Under Siege By Storms: An Unusual San Franciscan Winter

I am writing this as the wind and rain rattles my windows and shakes the trees outside. The entire hundred and twenty-something year old building creaks and protests. This place stood steadfast throughout historic earthquakes, it survived the great fire of San Francisco, it has been here looking over the Tenderloin, wishing it was on Nob Hill for so many years now. It should continue to stand and survive with little to bother it. We are up on top of a hill, the water runs off downhill sending rivers off to places which do not want them rushing down their streets and into their businesses and buildings. We have been under siege by a parade of storms with little respite since that big storm on New Year’s Eve. For ten days now San Francisco has looked less like herself: the gentle fog has been replaced by constant rain, the breezes and brisk movement of air has turned into a howling wind tunnel that threatens my poor old windows with disaster, and the sky remains petulantly dark.

I can vouch for San Francisco winters, at least the two previous to this historic parade of storms, being usually dry and mild. The sun shines after the morning fog has burnt off the horizon, and the day ends up warm and soft and kind. Right now outside the weather is brutal. The rain will not stop falling. Yes, California needs rain, but hard baked ground, some of it burnt by wildfires and scarred into a hard crust cannot absorb this inundation. The streets are flooded, trees loosened by the deluge are falling. Last night a family had to be cut out of their car in Civic Center after a tree fell on the car, trapping them. They are all reportedly ok, which is almost miraculous. The sky is dark with a cruel atmospheric river that will not let up. There is no respite. The water pours down the back stairs of my tenement building, pouring down with no relief. It is making me nervous.

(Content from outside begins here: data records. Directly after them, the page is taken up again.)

(** The line [run_command] of [debug_workflow.py] ends with: the exit code,
    the timeout, or the error *)
Definition outcome_line (ev : event) : bool :=
  match ev with
  | EvPrint [Lit s; Arg _] =>
      String.eqb s "Exit code: " || String.eqb s "Error running command: "
  | EvPrint [Lit s] => String.eqb s "Command timed out!"
  | _ => false
  end.

(** A command that came back, or failed with an [Exception] *)
Definition settled_run (ev : event) : bool :=
  match ev with
  | EvRun _ _ (Ok _) => true
  | EvRun _ _ (Raise e) => is_Exception e
  | _ => false
  end.

(** As many closing lines as commands that were settled *)
Definition reported (t : list event) : Prop :=
  length (filter outcome_line t) = length (filter settled_run t).

(** ** Files *)

Definition touches_file (d : deed) : bool :=
  match d with Ran _ => false | _ => true end.

(** The files a run wrote and removed *)
Definition file_deeds (t : list event) : list deed := filter touches_file (deeds t).

Definition no_file (ev : event) : bool :=
  match ev with
  | EvWriteFile _ _ _ | EvRemove _ _ => false
  | _ => true
  end.

Definition deed_eqb (a b : deed) : bool :=
  match a, b with
  | Ran c, Ran c' => String.eqb c c'
  | Wrote p c, Wrote p' c' => String.eqb p p' && String.eqb c c'
  | Removed p, Removed p' => String.eqb p p'
  | _, _ => false
  end.
Lemma wait_release_until (c0 : Z) (k n : nat) (w : World) :
  (k < n)%nat ->
  0 <= clock w - c0 ->
  clock w - c0 + 5 * Z.of_nat k <= 2005 ->
  (forall j : nat, (j < k)%nat -> btn (clock w + 5 * Z.of_nat j) = LOW) ->
  btn (clock w + 5 * Z.of_nat k) = HIGH ->
  exists w',
    wait_release cfg btn n (u32 c0) w = Some w'
    /\ clock w' = clock w + 5 * Z.of_nat k
    /\ log w'
       = log w ++ wait_rounds (BUTTON_PIN cfg) (clock w) k
         ++ [(clock w + 5 * Z.of_nat k, DigitalRead (BUTTON_PIN cfg) HIGH)].
Proof.
  revert n w. induction k as [|k IH]; intros [|n] w Hn Hel Hbound Hlow Hhigh;
    try lia; cbn [wait_release]; unfold digitalRead.
  - rewrite Z.mul_0_r, Z.add_0_r in Hhigh. rewrite Hhigh.
    cbn [Bool.eqb LOW negb]. eexists. split; [reflexivity|]. cbn.
    rewrite Z.add_0_r. split; reflexivity.
  - pose proof (Hlow 0%nat ltac:(lia)) as H0.
    rewrite Z.mul_0_r, Z.add_0_r in H0. rewrite H0.
    cbn [Bool.eqb LOW negb].
    unfold esp_task_wdt_reset, millis. cbn [clock emit].
    rewrite sub32_elapsed by lia.
    destruct (Z.gtb_spec (clock w - c0) 2000) as [Hto|_]; [lia|].
    unfold delay. change (u32 5) with 5.
    destruct (IH n (elapse 5 (emit WdtReset
                (emit (DigitalRead (BUTTON_PIN cfg) false) w))))
      as (w' & Hrun & Hclk & Hlog); cbn [clock elapse emit]; try lia.
    { intros j Hj. replace (clock w + 5 + 5 * Z.of_nat j)
        with (clock w + 5 * Z.of_nat (S j)) by lia. apply Hlow. lia. }
    { replace (clock w + 5 + 5 * Z.of_nat k)
        with (clock w + 5 * Z.of_nat (S k)) by lia. exact Hhigh. }
    cbn [clock log elapse emit] in Hclk, Hlog.
    exists w'. split; [exact Hrun|]. split; [lia|].
    rewrite Hlog. cbn [wait_rounds]. rewrite <- !app_assoc.
    cbn [app]. do 6 f_equal. lia.
Qed.
(** The layout of a padded copy: its size and free range, and the source
    row and the index map entry of each of its rows. *)
Lemma padded_layout (s : ChompTrajectory D) (g : string) (w : Z) :
  1 <= w ->
  1 <= num_points_ s ->
  length (trajectory_ s) = Z.to_nat (num_points_ s) ->
  0 <= start_index_ s -> end_index_ s <= num_points_ s - 1 ->
  start_index_ s <= end_index_ s ->
  num_points_ s + 2 * w < 2 ^ 31 ->
  let p := ChompTrajectory_padded u s g w in
  let source_row i := clamp (i - (w - 1 - start_index_ s)) 0 (num_points_ s - 1) in
  num_points_ p = end_index_ s - start_index_ s + 1 + 2 * (w - 1)
  /\ start_index_ p = w - 1
  /\ end_index_ p = num_points_ p - w
  /\ length (trajectory_ p) = Z.to_nat (num_points_ p)
  /\ length (full_trajectory_index_ p) = Z.to_nat (num_points_ p)
  /\ (forall i, 0 <= i < num_points_ p ->
        getTrajectoryPoint p i = getTrajectoryPoint s (source_row i)
        /\ full_trajectory_index_ p !! Z.to_nat i = Some (source_row i)).
Proof.
  intros Hw Hnp Hlen Hs He Hse Hr p source_row.
  destruct (padded_extras s w Hw Hnp Hs He Hse Hr) as (Hse' & Hee' & Hnp').
  set (np' := end_index_ s - start_index_ s + 1 + 2 * (w - 1)).
  assert (Hsz : size_t_of (size_t_of (num_points_ s + size_t_of (padded_start_extra s w))
                           + size_t_of (padded_end_extra s w)) = np').
  { rewrite Hnp'. subst np'. lia. }
  assert (Hnum : num_points_ p = np').
  { subst p. unfold ChompTrajectory_padded. cbn [num_points_]. exact Hsz. }
  assert (Hsrc : forall i, 0 <= i < np' ->
            padded_source_point (num_points_ s) (padded_start_extra s w) i = source_row i).
  { intros i Hi. rewrite Hse'. apply padded_source_point_clamp; subst np'; lia. }
  pose proof (padded_copy_loop s (padded_start_extra s w)
                (init u np' (getNumJoints s)) (replicate (Z.to_nat np') 0)
                (Z.to_nat np')) as Hloop.
  rewrite Z2Nat.id in Hloop by (subst np'; lia).
  destruct Hloop as (Hlm & Hll & Hrows & Hidx).
  { intros i Hi. rewrite Hsrc by lia. unfold getTrajectoryPoint.
    apply lookup_lt_is_Some. rewrite Hlen. subst source_row. unfold clamp. lia. }
  rewrite length_init in Hlm, Hrows. rewrite length_replicate in Hll, Hidx.
  assert (Htraj : trajectory_ p
                  = fst (foldl (padded_copy_step s (padded_start_extra s w))
                           (init u np' (getNumJoints s), replicate (Z.to_nat np') 0)
                           (seqZ 0 np'))).
  { subst p. unfold ChompTrajectory_padded. cbn [trajectory_]. rewrite Hsz. reflexivity. }
  assert (Hindex : full_trajectory_index_ p
                  = snd (foldl (padded_copy_step s (padded_start_extra s w))
                           (init u np' (getNumJoints s), replicate (Z.to_nat np') 0)
                           (seqZ 0 np'))).
  { subst p. unfold ChompTrajectory_padded. cbn [full_trajectory_index_].
    rewrite Hsz. reflexivity. }
  split; [ exact Hnum | ].
  split.
  { subst p. unfold ChompTrajectory_padded. cbn [start_index_].
    rewrite int_of_small, size_t_of_small; lia. }
  split.
  { rewrite Hnum. subst p. unfold ChompTrajectory_padded. cbn [end_index_].
    rewrite Hsz.
    rewrite int_of_small by lia.
    rewrite (size_t_of_small (w - 1)) by lia.
    rewrite (size_t_of_small (np' - 1)) by (subst np'; lia).
    rewrite size_t_of_small by (subst np'; lia). lia. }
  split; [ rewrite Htraj, Hlm, Hnum; reflexivity | ].
  split; [ rewrite Hindex, Hll, Hnum; reflexivity | ].
  intros i Hi. rewrite Hnum in Hi. split.
  - unfold getTrajectoryPoint at 1. rewrite Htraj, Hrows by lia.
    rewrite Z2Nat.id by lia. rewrite Hsrc by lia. reflexivity.
  - rewrite Hindex, Hidx by lia. rewrite Z2Nat.id by lia. rewrite Hsrc by lia.
    f_equal. apply size_t_of_small. subst source_row. unfold clamp. lia.
Qed.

I don’t function without a headful of caffeine, and have been making endless pots of tea in an effort to warm up. The building’s heating doesn’t work, and so all we have is a tiny space heater that I dare not run too often. Huddled under blankets, watching the rain keep on falling, and the wind blowing the trees, and the cars struggling always and forever downhill, I do not feel so hopeful for our futures. It is this extreme of weather that climate change brings into town, that I fear. Ignorance and greed has won out over prudence and care for the planet we all rely on. The capitalist hate-mongers take any attempts to save the most essential building block on which all prosperity relies – Mother Earth, and turned on her in a vicious, misogynistic orgy of short-term, short-sighted piggish money grubbing and greed. These agents of environmental destruction take any attempt to save the earth as an existential attack on the twisted values they worship. Money is their idol, their G_d, the center of their universe. These dull-brained individuals cannot comprehend there is nothing at all without an Earth to sit upon. Their capitalistic nihilism is going to be the death of the entire world.

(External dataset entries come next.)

(** [CommandLine.PromptAndRun], with [newMethod] true: the prompt, then
    [Run] on what it resolved with.  [None] when the prompt never settles. *)
Definition PromptAndRun (env : Env) (vimState : VimState) (hide_fires_at_once : bool)
    (initialText : string) (script : list WidgetEvent) (w : World)
    : option (World * Completion unit) :=
  if negb (activeTextEditor env) then
    Some (logger_debug "No active document" w)
  else
    match promptForCommand hide_fires_at_once initialText (this w) script with
    | None => None
    | Some (cmd, p) => Some (Run env vimState cmd {| this := owner p; trace := trace w |})
    end.

(** The terminal events: a selection that carries an item, or a dismissal. *)
Definition is_terminal (ev : WidgetEvent) : bool :=
  match ev with
  | ChangeSelection (_ :: _) => true
  | Hide => true
  | _ => false
  end.

(** The persisted history as the prompt reads it. *)
Definition persisted (c : CommandLine) : list string :=
  match _memo c with
  | Some memo => Memento.get memo VIM_HISTORY_KEY []
  | None => []
  end.

(** The texts shown by the status display and sent to the fallback engine. *)
Definition status_updates (tr : list Event) : list string :=
  omap (fun ev => match ev with EvStatusBarSet text _ _ _ => Some text | _ => None end) tr.

Definition nvim_calls (tr : list Event) : list string :=
  omap (fun ev => match ev with EvNvimRun text => Some text | _ => None end) tr.

Definition parser_calls (tr : list Event) : list string :=
  omap (fun ev => match ev with EvParse text => Some text | _ => None end) tr.

Definition log_errors (tr : list Event) : list string :=
  omap (fun ev => match ev with EvLogError text => Some text | _ => None end) tr.

(** ** Sample collaborators *)

(** A parser that rejects every text with the given error, an engine that
    answers as told, a status display that accepts every update. *)
Definition rejecting_env (neovim : bool) (e : Exn) (answer : Completion string) : Env :=
  {| enableNeovim := neovim;
     parser_parse := fun _ _ => Throw e;
     nvim_run := fun _ _ => answer;
     StatusBar_Set := fun _ _ _ _ _ => Return tt;
     activeTextEditor := true;
     showQuickPick := fun _ _ => None |}.

(** A parser that accepts every text as a command with the given delegable
    flag and native outcome. *)
Definition accepting_env (neovim capable active : bool) (outcome : Completion unit)
    (answer : Completion string) (pick : option string) : Env :=
  {| enableNeovim := neovim;
     parser_parse := fun _ _ =>
       Return {| ParsedCommandLine.command := Some {| neovimCapable := capable |};
                 ParsedCommandLine.execute := fun _ => outcome |};
     nvim_run := fun _ _ => answer;
     StatusBar_Set := fun _ _ _ _ _ => Return tt;
     activeTextEditor := active;
     showQuickPick := fun _ _ => pick |}.

Definition normal_state : VimState := {| currentMode := Normal; isRecordingMacro := false |}.

Definition fresh_world : World := {| this := new_CommandLine; trace := [] |}.

Definition E492_error : VimError := {| code := E492; toString := "E492: Not an editor command" |}.
Definition E37_error : VimError := {| code := 37%N; toString := "E37: No write since last change" |}.

(** A command line whose memento holds two persisted commands, and the
    typed item the prompt builds for a text. *)
Definition remembering : CommandLine :=
  setMemo {[ VIM_HISTORY_KEY := ["w"; "q"] ]} new_CommandLine.

Definition typed (text : string) : CommandItem :=
  {| type := Tinput; label := text; description := Some "(input)" |}.

Definition recalled (text : string) (index : string) : CommandItem :=
  {| type := Thistory; label := text;
     description := Some ("(history item " +:+ index +:+ ")") |}.

(** ** Notions used in the statements *)

(** The world after lines 73-74: the command is recorded and the cursor is
    moved past the last entry. *)
Definition recorded (command : string) (w : World) : World :=
  {| this :=
       set_commandLineHistoryIndex
         (Z.of_nat (length (CommandLineHistory.get (_history (history_add command (this w))))))
         (history_add command (this w));
     trace := trace w |}.

(** The parse or the execution (native, or by the fallback engine when the
    parsed command is delegated) of [command] fails with the domain error [e]. *)
Definition domain_failure (env : Env) (command : string) (tr : list Event)
    (e : VimError) : Prop :=
  match parser_parse env tr command with
  | Throw e' => e' = ExVimError e
  | Return cmd =>
      if useNeovim env cmd
      then nvim_run env (tr ++ [EvParse command]) command = Throw (ExVimError e)
      else ParsedCommandLine.execute cmd (tr ++ [EvParse command]) = Throw (ExVimError e)
  end.

(** The prompt between the end of the executor and the first terminal event:
    the promise is pending and the three subscriptions are registered and not
    yet disposed. *)
Definition is_open (p : Prompt) : Prop :=
  settled p = None /\
  disposables p = [onDidChangeValue; onDidChangeSelection; onDidHide] /\
  released p = [].

(** A list with no recalled entry: at most the typed item. *)
Definition typed_only (l : list CommandItem) : Prop :=
  Forall (fun i => type i = Tinput) l /\ length l <= 1.

(** Whether selecting [item] writes the persisted history of [c]. *)
Definition stores (item : CommandItem) (c : CommandLine) : bool :=
  match type item with
  | Tinput => negb (String.prefix " " (label item)) && bool_decide (is_Some (_memo c))
  | Thistory => false
  end.

(** Lines 164-171: the recalled items the executor builds from the memento,
    one per stored command, in stored order. *)
Definition recalled_items (c : CommandLine) : list CommandItem :=
  match _memo c with
  | None => []
  | Some memo =>
      imap (fun index cmd =>
              {| type := Thistory; label := cmd;
                 description :=
                   Some ("(history item " +:+
                         NilZero.string_of_uint (Nat.to_uint index) +:+ ")") |})
           (Memento.get memo VIM_HISTORY_KEY [])
  end.

Global Instance ItemType_eq_dec : EqDecision ItemType.
Proof. solve_decision. Defined.

(** The list on display: at most the typed item, then the recalled items
    built when the prompt opened. *)
Definition on_display (c : CommandLine) (p : Prompt) : Prop :=
  exists head, items (input p) = head ++ recalled_items c /\ typed_only head.

(** A command line whose memento also holds a key of another owner. *)
Definition sharing : CommandLine :=
  setMemo {[ VIM_HISTORY_KEY := ["w"]; "OTHER_KEY" := ["x"] ]} new_CommandLine.

(** The texts [Run] goes on to record and parse: present, not empty, and not
    "help" once a leading colon is removed. *)
Definition recordable (command : option string) : bool :=
  match command with
  | None => false
  | Some text =>
      negb (String.length text =? 0)%nat && negb (String.eqb (strip_colon text) "help")
  end.

(** What [Run] hands to the history for a text. *)
Definition recorded_text (command : option string) : option string :=
  match command with
  | Some text => if recordable command then Some (strip_colon text) else None
  | None => None
  end.

(** A caller that awaits [Run] on one text after the other and goes on
    whatever way each call completes. *)
Definition Run_all (env : Env) (vimState : VimState) (commands : list (option string))
    (w : World) : World :=
  fold_left (fun w command => fst (Run env vimState command w)) commands w.

(** The engine calls in a trace, and the native executions. *)
Definition execute_calls (tr : list Event) : list string :=
  omap (fun ev => match ev with EvExecute text => Some text | _ => None end) tr.

(** ** Facts about the dispatcher *)

Lemma nonempty_length (text : string) :
  text <> "" -> (String.length text =? 0)%nat = false.
Proof. destruct text; [congruence | reflexivity]. Qed.

Section DispatcherFacts.
Variable env : Env.
Variable vs : VimState.

Lemma Run_dispatch (text : string) (w : World) :
  text <> "" -> strip_colon text <> "help" ->
  Run env vs (Some text) w =
  try_catch (Run_try env vs (strip_colon text)) (Run_catch env vs (strip_colon text))
            (recorded (strip_colon text) w).
Proof.
  intros Hne Hhelp. unfold Run.
  rewrite (nonempty_length _ Hne).
  apply String.eqb_neq in Hhelp. rewrite Hhelp. reflexivity.
Qed.

(** The [try] body, call by call. *)
Lemma Run_try_unfold (command : string) (w : World) :
  Run_try env vs command w =
  match parser_parse env (trace w) command with
  | Throw e => (emit (EvParse command) w, Throw e)
  | Return cmd =>
      let w1 := emit (EvParse command) w in
      if useNeovim env cmd then
        match nvim_run env (trace w1) command with
        | Throw e => (emit (EvNvimRun command) w1, Throw e)
        | Return statusBarText =>
            let w2 := emit (EvNvimRun command) w1 in
            (emit (EvStatusBarSet statusBarText (currentMode vs) (isRecordingMacro vs) true) w2,
             StatusBar_Set env (trace w2) statusBarText (currentMode vs)
               (isRecordingMacro vs) true)
        end
      else (emit (EvExecute command) w1, ParsedCommandLine.execute cmd (trace w1))
  end.
Proof.
  unfold Run_try, bind, call, StatusBar_Set_error.
  destruct (parser_parse env (trace w) command) as [cmd|e]; [|reflexivity].
  destruct (useNeovim env cmd); [|reflexivity].
  unfold bind, call.
  destruct (nvim_run env _ command); reflexivity.
Qed.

The sky outside looks angry and dark grey. The puddles have turned to pools and the pools to rivers. I am glad of that hill outside that makes my legs burn every time I have to climb it to return home. I feel almost safe perched on the ridge here, while the wind throws detritus at my windows and shakes their elderly panes in the frames. The weather is claustrophobic. I love the Bay area’s mild weather, that does not take away part of the year in the extremes of heat and cold that the rest of the country suffers. It is not terrifying like being trapped in a tent or a camper van whilst the storm rages outside thin barriers. I am safe in a dry clean bed, above the mess that is happening outside, instead of literally immersed within it, moisture pouring down the walls and getting past my tarps. I still could not help but be scared last night as the rain came down in great fury, and the wind picked up, gusting dangerously. I shivered in my sweet little apartment in the bad part of town, and hoped that a window wouldn’t break, and the roof would hold.

According to the weather people we are to expect this cutely named yet terrifying ‘Pineapple Express’ series of storms to continue until the third week of January. The mere thought of it makes me anxious. We are trapped inside, with flooding and high winds, and none of it is right. The world feels like a dangerous place. Wars and environmental disasters, rabid husband who won’t divorce me, disasters on the horizon…none of it is safe. None of it feels like I can survive it. I would do almost anything to stay in this house with my son in this period of calm within the storm, forever more but everything changes. Nothing ever stays still. The world blows all of us along, whether we like it or not.

The sky was bright for a second there, but is dark again. A milky greyness has come over the horizon outside my window, yet with no defined puff of clouds, just a general threat of wetness and wind. The trees are moving about alarmingly. There will be more disaster and pain, suffering and rain before all of this dries up and we head back into those calmer days of spring showers and San Francisco summer coolness. I want to see Carl the Fog creep back over the Bay, bringing that marine layer respite to this beautiful city I get to call home. California. My home. Poor battered, sodden, whipped around by winds, and reviled by those who don’t live here, California. California of the golden fields. California of the mountain streams. California of the gold rush. California of the Hollywood Hills. California inviolate and rugged cliffs standing sentry guard against the ocean. California of the sun. California of the mild winters. California! My home, hold on in there. We will weather the future together whether the world likes us or not.